Katya?! Dovevi stare con i tuoi genitori! — La voce del marito si fece acuta per la paura.

Sette anni sprecati

Caterina si svegliò prima del solito, preparando la colazione per il marito, Roman, come ogni mattina da sette anni. Conosceva ogni suo gusto: uova con bacon croccante, caffè con tre cucchiaini di zucchero, toast leggermente tostati. Ma Roman non guardò nemmeno la colazione: immerso nel telefono, rispose distrattamente ai suoi messaggi.

Quando le ricordò che sarebbe andata a trovare i genitori per una settimana, disse solo: «Ok». Nessun grazie, nessuna attenzione. Sette anni di cura e dedizione, e lui la trattava come un dato di fatto.

Caterina passò i giorni dai genitori, pensando a quanto gli mancasse e scrivendogli messaggi lunghi. Roman rispondeva sempre frettolosamente: «Ok», «Sì», «Normale». Il quinto giorno, dopo aver deciso di tornare prima, desiderosa di sorprenderlo con una cena romantica, tornò a casa e trovò la realtà: Roman con un’altra donna, nel loro letto.

Il cuore le si spezzò.
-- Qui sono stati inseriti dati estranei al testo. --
(** [advanced_prediction(technical_analysis)]: the new state and the returned
    prediction.  Untrained models and every exception of the ensemble path
    lead to [basic_prediction]. *)
Definition advanced_prediction `{Numpy} (s : EnhancedMLSystem) (ta : option Analysis)
    (now : Clock) (coin : bool) : EnhancedMLSystem * Prediction :=
  if negb (is_trained s) || bool_decide (models s = []) then
    (s, basic_prediction ta coin)
  else
    match ensemble_prediction s ta now with
    | Some result =>
      ({| models := models s;
          scaler_primary := scaler_primary s;
          is_trained := is_trained s;
          feature_names := feature_names s;
          prediction_history :=
            deque_append 1000 (prediction_history s) (Build_HistoryEntry result ta);
          learning_queue := learning_queue s;
          prediction_stats :=
            {| total_predictions := (total_predictions (prediction_stats s) + 1)%Z;
               correct_predictions := correct_predictions (prediction_stats s);
               labeled_predictions := labeled_predictions (prediction_stats s);
               recent_accuracy := recent_accuracy (prediction_stats s);
               model_updates := model_updates (prediction_stats s) |} |},
       result)
    | None => (s, basic_prediction ta coin)
    end.

(** [collect_training_data()]: the closed simulations with a technical
    analysis, at most 500 of them; [None] below 10 samples. *)
Definition collect_training_data `{Numpy} (enhanced_simulations : list Simulation)
    (now : Clock) : option (list (list Q) * list Z) :=
  let simulations :=
    take 500 (filter (fun sim => closed sim = true ∧ is_Some (technical_analysis sim))
                     enhanced_simulations) in
  if (length simulations <? 10)%nat then None
  else
    let X := (fun sim => extract_features (technical_analysis sim) now) <$> simulations in
    let y := (fun sim => if default false (success sim) then 1%Z else 0%Z) <$> simulations in
    Some (X, y).

(** The estimators fitted by [train_models] are the objects of
    [model_configs], which [self.models] holds after a first success: one
    that is refitted in place shows under its key there. *)
Fixpoint refit (name : string) (model : option Classifier)
    (ms : list (string * Classifier)) : list (string * Classifier) :=
  match ms with
  | [] => []
  | (k, v) :: rest =>
    (k, if decide (k = name) then default v model else v) :: refit name model rest
  end.

(** [train_models(X, y)]: the new state and the returned flag. *)
Definition train_models `{Sklearn} (s : EnhancedMLSystem) (X : list (list Q))
    (y : list Z) : EnhancedMLSystem * bool :=
  match fit_models X y with
  | TrainFailed scaler rf gb =>
    ({| models := refit "gradient_boost" gb (refit "random_forest" rf (models s));
        scaler_primary := match scaler with Some sc => Some sc | None => scaler_primary s end;
        is_trained := is_trained s;
        feature_names := feature_names s;
        prediction_history := prediction_history s;
        learning_queue := learning_queue s;
        prediction_stats := prediction_stats s |}, false)
  | TrainOk scaler rf gb ens =>
    ({| models := [("random_forest", rf); ("gradient_boost", gb); ("ensemble", ens)];
        scaler_primary := Some scaler;
        is_trained := true;
        feature_names :=
          ["RSI"; "MACD"; "MACD Signal"; "MACD Histogram"; "BB Position";
           "EMA Crossover"; "EMA Golden Cross"; "EMA Death Cross";
           "Stoch K"; "Stoch D"; "Volume Strength"; "Volume Trend";
           "Hammer Pattern"; "Doji Pattern"; "Engulfing Pattern";
           "Resistance Distance"; "Support Distance"; "Signal Strength";
           "Bullish Signals"; "Bearish Signals"];
        prediction_history := prediction_history s;
        learning_queue := learning_queue s;
        prediction_stats :=
          {| total_predictions := total_predictions (prediction_stats s);
             correct_predictions := correct_predictions (prediction_stats s);
             labeled_predictions := labeled_predictions (prediction_stats s);
             recent_accuracy := recent_accuracy (prediction_stats s);
             model_updates := (model_updates (prediction_stats s) + 1)%Z |} |}, true)
  end.

Definition clear_learning_queue (s : EnhancedMLSystem) : EnhancedMLSystem :=
  {| models := models s;
     scaler_primary := scaler_primary s;
     is_trained := is_trained s;
     feature_names := feature_names s;
     prediction_history := prediction_history s;
     learning_queue := [];
     prediction_stats := prediction_stats s |}.

(** [incremental_retrain()] *)
Definition incremental_retrain `{Numpy} `{Sklearn} (s : EnhancedMLSystem)
    (enhanced_simulations : list Simulation) (now : Clock) : EnhancedMLSystem :=
  match collect_training_data enhanced_simulations now with
  | Some (X, y) =>
    if (50 <? length X)%nat then
      let '(s', ok) := train_models s X y in
      if ok then clear_learning_queue s' else s'
    else s
  | None => s
  end.

(** The bookkeeping of [learn_from_result] for the entry it has picked. *)
Definition record_label `{Numpy} (s : EnhancedMLSystem) (entry : HistoryEntry)
    (actual_result : bool) (now : Clock) : EnhancedMLSystem :=
  let predicted_direction := prediction (he_prediction entry) in
  let was_correct :=
    (bool_decide (predicted_direction = "UP") && actual_result)
    || (bool_decide (predicted_direction = "DOWN") && negb actual_result) in
  let labeled := (labeled_predictions (prediction_stats s) + 1)%Z in
  let correct :=
    if was_correct then (correct_predictions (prediction_stats s) + 1)%Z
    else correct_predictions (prediction_stats s) in
  {| models := models s;
     scaler_primary := scaler_primary s;
     is_trained := is_trained s;
     feature_names := feature_names s;
     prediction_history := prediction_history s;
     learning_queue :=
       deque_append 500 (learning_queue s)
         {| qe_features := extract_features (he_technical_analysis entry) now;
            qe_label := if actual_result then 1%Z else 0%Z |};
     prediction_stats :=
       {| total_predictions := total_predictions (prediction_stats s);
          correct_predictions := correct;
          labeled_predictions := labeled;
          recent_accuracy :=
            if (labeled >? 0)%Z then inject_Z correct / inject_Z labeled
            else recent_accuracy (prediction_stats s);
          model_updates := model_updates (prediction_stats s) |} |}.

(** [learn_from_result(simulation_id, actual_result)]: the loop over
    [reversed(self.prediction_history)] stops at its first entry. *)
Definition learn_from_result `{Numpy} `{Sklearn} (s : EnhancedMLSystem)
    (simulation_id : string) (actual_result : bool)
    (enhanced_simulations : list Simulation) (now : Clock) : EnhancedMLSystem :=
  let matching_prediction := head (reverse (prediction_history s)) in
  match matching_prediction with
  | Some entry =>
    let s1 := record_label s entry actual_result now in
    if (50 <=? length (learning_queue s1))%nat
    then incremental_retrain s1 enhanced_simulations now
    else s1
  | None => s
  end.

(** [progress_to_90_percent] of [get_comprehensive_stats()] *)
Definition progress_to_90 (s : EnhancedMLSystem) : Q :=
  let current_accuracy := recent_accuracy (prediction_stats s) in
  if Qgtb current_accuracy 0 then Qmin (current_accuracy / 0.9 * 100) 100 else 0.

(** [auto_retrain()]: the new state, the ['success'] flag and the number of
    samples reported. *)
Definition auto_retrain `{Numpy} `{Sklearn} (s : EnhancedMLSystem)
    (enhanced_simulations : list Simulation) (now : Clock)
  : EnhancedMLSystem * (bool * nat) :=
  match collect_training_data enhanced_simulations now with
  | Some (X, y) =>
    if (20 <? length X)%nat then
      let '(s', ok) := train_models s X y in (s', (ok, length X))
    else (s, (false, length X))
  | None => (s, (false, 0%nat))
  end.

(** [initialize_enhanced_ml_system(db_client)] *)
Definition initialize_enhanced_ml_system `{Numpy} `{Sklearn}
    (enhanced_simulations : list Simulation) (now : Clock) : EnhancedMLSystem :=
  match collect_training_data enhanced_simulations now with
  | Some (X, y) => if (10 <=? length X)%nat then (train_models init X y).1 else init
  | None => init
  end.

(** The calls that drive the predictor after its construction. *)
Inductive Op :=
| Predict (ta : option Analysis) (now : Clock) (coin : bool)
| Learn (simulation_id : string) (actual_result : bool)
        (enhanced_simulations : list Simulation) (now : Clock)
| AutoRetrain (enhanced_simulations : list Simulation) (now : Clock).

Definition step `{Numpy} `{Sklearn} (s : EnhancedMLSystem) (op : Op) : EnhancedMLSystem :=
  match op with
  | Predict ta now coin => (advanced_prediction s ta now coin).1
  | Learn simulation_id actual_result sims now =>
    learn_from_result s simulation_id actual_result sims now
  | AutoRetrain sims now => (auto_retrain s sims now).1
  end.

(** The states reached from [initialize_enhanced_ml_system]. *)
Definition run `{Numpy} `{Sklearn} (initial_simulations : list Simulation)
    (start : Clock) (ops : list Op) : EnhancedMLSystem :=
  fold_left step ops (initialize_enhanced_ml_system initial_simulations start).

(** What the reached states have in common. *)
Record consistent (s : EnhancedMLSystem) : Prop := {
  history_bounded : (length (prediction_history s) <= 1000)%nat;
  queue_bounded : (length (learning_queue s) <= 500)%nat;
  correct_bounded :
    (0 <= correct_predictions (prediction_stats s) <= labeled_predictions (prediction_stats s))%Z;
  accuracy_bounded : 0 <= recent_accuracy (prediction_stats s) <= 1;
  accuracy_ratio :
    (0 < labeled_predictions (prediction_stats s))%Z ->
    recent_accuracy (prediction_stats s)
    == inject_Z (correct_predictions (prediction_stats s))
       / inject_Z (labeled_predictions (prediction_stats s));
  untrained_blank :
    is_trained s = false ->
    models s = [] /\ prediction_history s = [] /\ learning_queue s = []
    /\ labeled_predictions (prediction_stats s) = 0%Z
    /\ total_predictions (prediction_stats s) = 0%Z;
  trained_complete :
    is_trained s = true ->
    is_Some (assoc "ensemble" (models s)) /\ is_Some (scaler_primary s)
    /\ length (feature_names s) = 20%nat
}.

End EnhancedML.

(** ** enhanced_server.py *)

Module Server.
Import TechnicalAnalyzer Docs.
Nessuna scusa poteva cancellare l’umiliazione. Raccolse le sue forze e lo cacciò dalla casa, prendendo le sue cose e imponendogli di andarsene. Nonostante le suppliche e le scuse, Caterina rimase ferma. Non ci sarebbe stato un secondo tentativo.

Anche la suocera arrivò furiosa, accusandola di aver distrutto la famiglia. Caterina rispose con calma: aveva dato sette anni di dedizione, amore e cura, e ciò che riceveva in cambio era tradimento e ingratitudine.

Settimane dopo, Caterina vendette l’appartamento, comprò una nuova casa tutta per sé, iniziò un lavoro che amava, si iscrisse allo yoga e adottò un gatto. Viveva finalmente per sé stessa, libera e felice. Roman rimase solo, con i suoi rimpianti e la consapevolezza di aver perso chi davvero lo amava.

Caterina aveva chiuso quella dolorosa porta e aperto la sua vita: autonoma, appagata e felice.